Anna had been forced into participating. In terms of any successes prior, she didn’t really have any because she was basically still in high school when she was drafted by The Streaming Service. For years she had thought that The Streaming Service was a laudable institution. Who didn’t love to binge-watch mindless entertainment? It was simply part of being American. In fact, she remembered being fascinated by it when she was younger, watching with her family, enjoying herself whenever a new series would come along.

She even fantasized what it would be like to be one of those creators. Imagine: making money by thinking up stories, a sweet deal generating a high net worth based on simply writing bibles and treatments and screenplays and the like. It was everyone’s dream. The Service became a driver for new online colleges devoted to turning out the next generation’s writers and producers.
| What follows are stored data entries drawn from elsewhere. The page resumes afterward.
(** Groups are 16-bit values, and there are never more than were wanted. *)
Lemma p_groups_wf n i limit s gs v r :
  i + n = limit -> p_groups n i limit s = (gs, v, r) ->
  length gs <= n /\ Forall (fun g => g <= 65535)%N gs.
Proof.
  revert i s gs v r. induction n as [|n IH]; intros i s gs v r Hn; cbn [p_groups].
  { by intros [= <- _ _]. }
  set (v4 := if bool_decide (S i < limit) then _ else _).
  assert (match v4 with Some (V4 a b c d, _) => ip_wf (V4 a b c d) /\ 1 <= n | _ => True end) as Hv.
  { unfold v4. case_bool_decide; [|done]. destruct (p_separator _ _ _ _) as [[ip r']|] eqn:E; [|done].
    apply p_separator_inner in E as (s' & E%p_ipv4_wf). destruct ip; [|done].
    split; [by destruct E|lia]. }
  clearbody v4.
  assert (forall res, (match p_separator ":" i (p_number 16 (Some 4) true 65535) s with
          | Some (g, r0) => let '(gs0, v0, r') := p_groups n (S i) limit r0 in (g :: gs0, v0, r')
          | None => ([], false, s)
          end) = res -> length res.1.1 <= S n /\ Forall (fun g => g <= 65535)%N res.1.1) as Hrest.
  { intros res <-. destruct (p_separator _ _ _ _) as [[g r0]|] eqn:E; [|split; [simpl; lia|constructor]].
    apply p_separator_inner in E as (s' & E%p_number_max).
    destruct (p_groups n (S i) limit r0) as [[gs0 v0] r'] eqn:Eg. apply IH in Eg as [? ?]; [|lia]. simpl.
    split; [lia|by constructor]. }
  destruct v4 as [[[a b c d|] r1]|]; intros H; [|by apply Hrest in H..].
  destruct Hv as [(? & ? & ? & ?) ?]. injection H as <- _ _. simpl.
  split; [lia|]. repeat constructor; lia.
Qed.

Lemma p_ipv6_wf s ip r : p_ipv6 s = Some (ip, r) -> ip_wf ip.
Proof.
  unfold p_ipv6. destruct (p_groups 8 0 8 s) as [[hd v] s1] eqn:E.
  apply p_groups_wf in E as [Hl Hf]; [|done]. case_bool_decide as H8.
  { by intros [= <- _]. }
  destruct v; [done|]. intros H.
  destruct (p_given ":" s1) as [[[] s2]|]; [|done]. cbn [mbind option_bind] in H.
  destruct (p_given ":" s2) as [[[] s3]|]; [|done]. cbn [mbind option_bind] in H.
  destruct (p_groups (8 - (length hd + 1)) _ _ s3) as [[tl v'] s4] eqn:E.
  apply p_groups_wf in E as [Hl' Hf']; [|done]. injection H as <- _. split.
  - rewrite !length_app, length_replicate. lia.
  - rewrite !Forall_app. split_and!; [done| |done]. apply Forall_replicate. lia.
Qed.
Student loan debt inflated in this particular area at a higher rate than monies doled out for more traditional curriculums such as the ubiquitous MBA.

But when the drafting process came along, even she knew as a young person that something was not as it seemed. Volunteering to make content for a YouTube channel was one thing, as was submitting a screenplay for consideration to an agent. These were opportunities you chose to seek. Once it became a potentially mandatory career, Anna’s thinking on the subject changed 180 degrees. It amazed her how the public went along with it, or at least it seemed that way to her. When single-payer health care was put before the electorate, there would be nonsensical screaming devoted to freedoms being abridged. But being forced to write entertainment for a company that was already rich beyond all measure? Sign everyone up. What did it matter if someone couldn’t afford surgery so long as the sitcom was ensured?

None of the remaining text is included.